Now, London Heathrow is one of the most slots constrained airport globally, and so much so that they allow airlines to trade slots amongst each other. And these go for millions of dollars. Jet Airways, for instance, sold their three slot pairs at LHR to Etihad for USD 70 million back in 2013, making the going price at over USD 23 million apiece.
Then in 2016, Delta and Jet Airways became buddies, and as a part of the expanded cooperation between both the airlines, Jet Airways took over one of the slot pairs of Delta to launch a third Mumbai – London Heathrow flight, which complimented the transfer of passengers to Virgin Atlantic and Delta to take them to various airports in the USA.
At that time, Delta reduced a 77W flight and Jet Airways added a 77W flight, as per the documents filed at that time.
In an interesting move earlier this week, perhaps related to the ongoing crisis at Jet Airways, the airline cancelled the third of their Mumbai – London Heathrow flights in the last minute move. The move seems to be knee jerk, and we really don’t know what happened in this case which made Jet Airways pull out of this route, and Delta take back the route, but it has led to a hilarious situation.

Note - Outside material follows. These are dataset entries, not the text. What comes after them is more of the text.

(** * Remora: the hybrid memory store

    A shallow embedding of [src/vector/index.ts] (cosine similarity and the
    in-memory [LocalVectorIndex]), of the MCP tools and REST routes of
    [src/server.ts] (add, search, delete) and of [rebuildLocalVectorIndex]
    and [memoryCollection] of the bootstrap and [db/mongo.ts].

    JavaScript numbers are IEEE-754 binary64 values: they are modelled by
    Rocq's primitive floats, whose operations are the same correctly rounded
    binary64 operations, so that [NaN] and overflow behave as they do in the
    program.  The built-ins the program calls ([Array.prototype.sort],
    [Array.prototype.slice], [Map]) and the MongoDB collection are modelled
    next to the code that uses them.  A handler is a function from the state
    of the process (the collection and the index) to an outcome and a new
    state; what a request takes from outside (the fresh uuid, the clock,
    whether the driver call resolves) is an argument.

    The text-embedding handlers that the bootstrap file sets on [/mcp],
    which store and fetch records without scope, are modelled apart from the
    tools of [server.ts].  Not modelled: the transport and the embedding
    model itself.

    The file has three parts: the model, the notions and scenarios the
    properties are stated with, and the properties with their proofs. *)

From Stdlib Require Import List ZArith Lia Bool String Permutation Sorted.
From Stdlib Require Import Floats.
Import ListNotations.

Set Warnings "-inexact-float".

(* ===================================================================== *)
(** ** JavaScript numbers and arrays *)
(* ===================================================================== *)

Module JsNumber.
Local Open Scope float_scope.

Here is the slot swap form which was filed and approved between the two airlines last week, for the summer schedule.
Now, I can understand that this was a rush job, and Delta or their partners could not perhaps find a plane to mount a new flight to London at this short notice. But, but, but… the form was all sorts of wrong.
First and foremost, the aircraft type lists a DH4, which is a De Havilland Canada DHC-8-400 Dash 8Q, a turboprop aircraft.

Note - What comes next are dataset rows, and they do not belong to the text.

Lemma search_lower_loop_bracket n : forall high k N c tl th test W,
  within 0 1 tl -> within 0 1 th -> (val tl <= val th)%Q -> (val th - val tl <= W)%Q ->
  test = tl \/ test = th ->
  tl = 0 \/ gtb (beta_ab tl high k N) c = true ->
  th = high \/ gtb (beta_ab th high k N) c = false ->
  let t := search_lower_loop beta_ab n high k N c tl th test in
  (fabs (beta_ab t high k N - c) <=? 1.0e-15) = true \/
  exists lo hi,
    within 0 1 lo /\ within 0 1 hi /\
    (val lo <= val hi)%Q /\ (val hi <= val th)%Q /\
    (val hi - val lo <= halved n W)%Q /\
    (t = lo \/ t = hi) /\
    (lo = 0 \/ gtb (beta_ab lo high k N) c = true) /\
    (hi = high \/ gtb (beta_ab hi high k N) c = false).
Proof.
  induction n as [|n IH]; intros high k N c tl th test W Wl Wh Le Wd Ht Pl Ph; cbv zeta.
  - right. exists tl, th. cbn [search_lower_loop halved].
    repeat split; trivial; try apply Wl; try apply Wh; apply Qle_refl.
  - cbn [search_lower_loop]. cbv zeta.
    set (m := 0.5 * (th + tl)). set (i := beta_ab m high k N).
    destruct (fabs (i - c) <=? 1.0e-15) eqn:Brk; [left; exact Brk|].
    destruct Wl as [Fl [Bl0 Bl1]]. destruct Wh as [Fh [Bh0 Bh1]].
    destruct (midpoint_between' tl th Fl Fh Bl0 Le Bh1) as [Fm Bm]. fold m in Fm, Bm.
    pose proof (midpoint_error' tl th Fl Fh Bl0 Le Bh1) as Em. fold m in Em.
    assert (Wm : within 0 1 m) by (split; [trivial|lra]).
    assert (D1 : (val m - val tl <= (1 # 2) * W + (1 # 1125899906842624))%Q) by lra.
    assert (D2 : (val th - val m <= (1 # 2) * W + (1 # 1125899906842624))%Q) by lra.
    assert (Wtl : within 0 1 tl) by (split; [trivial|lra]).
    assert (Wth : within 0 1 th) by (split; [trivial|lra]).
    destruct Bm as [Bm1 Bm2].
    destruct (gtb i c) eqn:G.
    + destruct (IH high k N c m th m _ Wm Wth Bm2 D2 (or_introl eq_refl) (or_intror G) Ph)
        as [X|(lo & hi & X1 & X2 & X4 & X5 & X6 & X7 & X8 & X9)]; [now left|].
      right. exists lo, hi. cbn [halved].
      split; [exact X1|]. split; [exact X2|]. split; [exact X4|].
      split; [exact X5|]. split; [exact X6|]. split; [exact X7|]. split; [exact X8|exact X9].
    + destruct (IH high k N c tl m m _ Wtl Wm Bm1 D1 (or_intror eq_refl) Pl (or_intror G))
        as [X|(lo & hi & X1 & X2 & X4 & X5 & X6 & X7 & X8 & X9)]; [now left|].
      right. exists lo, hi. cbn [halved].
      split; [exact X1|]. split; [exact X2|]. split; [exact X4|].
      split; [lra|]. split; [exact X6|]. split; [exact X7|]. split; [exact X8|exact X9].
Qed.

Lemma search_upper_value_bracket (low : float) (k N : Z) (c : float) :
  within 0 1 low ->
  (beta_ab low 1 k N =? c) = false -> (beta_ab low 1 k N <? c) = false ->
  let t := search_upper_value beta_ab low k N c in
  (fabs (beta_ab low t k N - c) <=? 1.0e-15) = true \/
  exists lo hi,
    within 0 1 lo /\ within 0 1 hi /\
    (val low <= val lo)%Q /\ (val lo <= val hi)%Q /\
    (val hi - val lo <= 1 # 281474976710656)%Q /\
    (t = lo \/ t = hi) /\
    (lo = low \/ gtb (beta_ab low lo k N) c = false) /\
    (hi = 1 \/ gtb (beta_ab low hi k N) c = true).
Proof.
  intros Wl E1 E2. cbv zeta. rewrite search_upper_value_eq. cbv zeta. rewrite E1, E2.
  assert (W1 : within 0 1 1) by (apply within_1; lra).
  assert (Le : (val low <= val 1)%Q) by (rewrite val_1; apply Wl).
  assert (Wd : (val 1 - val low <= 1)%Q) by (rewrite val_1; destruct Wl as [_ [? ?]]; lra).
  destruct (search_upper_loop_bracket 50 low k N c low 1 1 1 Wl W1 Le Wd
              (or_intror eq_refl) (or_introl eq_refl) (or_introl eq_refl))
    as [X|(lo & hi & X1 & X2 & X3 & X4 & X5 & X6 & X7 & X8 & X9)]; [now left|].
  right. exists lo, hi. pose proof halved_50 as H50.
  split; [exact X1|]. split; [exact X2|]. split; [exact X3|]. split; [exact X4|].
  split; [lra|]. split; [exact X7|]. split; [exact X8|exact X9].
Qed.

Lemma search_lower_value_bracket (high : float) (k N : Z) (c : float) :
  within 0 1 high ->
  (beta_ab 0 high k N =? c) = false -> (beta_ab 0 high k N <? c) = false ->
  let t := search_lower_value beta_ab high k N c in
  (fabs (beta_ab t high k N - c) <=? 1.0e-15) = true \/
  exists lo hi,
    within 0 1 lo /\ within 0 1 hi /\
    (val lo <= val hi)%Q /\ (val hi <= val high)%Q /\
    (val hi - val lo <= 1 # 281474976710656)%Q /\
    (t = lo \/ t = hi) /\
    (lo = 0 \/ gtb (beta_ab lo high k N) c = true) /\
    (hi = high \/ gtb (beta_ab hi high k N) c = false).
Proof.
  intros Wh E1 E2. cbv zeta. rewrite search_lower_value_eq. cbv zeta. rewrite E1, E2.
  assert (W0 : within 0 1 0) by (apply within_0; lra).
  assert (Le : (val 0 <= val high)%Q) by (rewrite val_0; apply Wh).
  assert (Wd : (val high - val 0 <= 1)%Q) by (rewrite val_0; destruct Wh as [_ [? ?]]; lra).
  destruct (search_lower_loop_bracket 50 high k N c 0 high 0 1 W0 Wh Le Wd
              (or_introl eq_refl) (or_introl eq_refl) (or_introl eq_refl))
    as [X|(lo & hi & X1 & X2 & X4 & X5 & X6 & X7 & X8 & X9)]; [now left|].
  right. exists lo, hi. pose proof halved_50 as H50.
  split; [exact X1|]. split; [exact X2|]. split; [exact X4|]. split; [exact X5|].
  split; [lra|]. split; [exact X7|]. split; [exact X8|exact X9].
Qed.

Lemma within_bracket lo hi x :
  finite lo = true -> finite hi = true -> finite x = true ->
  (val lo <= val x)%Q -> (val x <= val hi)%Q -> in_bracket lo hi x = true.
Proof. intros Fl Fh Fx A B. apply within_in_bracket; trivial. now split. Qed.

I went about Delta’s website to find out if they have such an aircraft in their fleet, and no, they don’t.
Next, I thought I’d check if the aircraft in question could even fly the distance. For the record, the distance between Detroit and London Heathrow is about 3800 miles.
But heck, the aircraft could only fly 1100 Miles in one go pushing its limits.
I really really admire the humour of whosoever who filled up the form, given that this flight never went up for sale, and for thinking about a Q400 when flying Detroit – London Heathrow flights. I guess the mail days of flying are back when the plane would hop across various airstrips before making it to the final destination.
What do you make out of all the gibberish filled up on this slot transfer form for London Heathrow?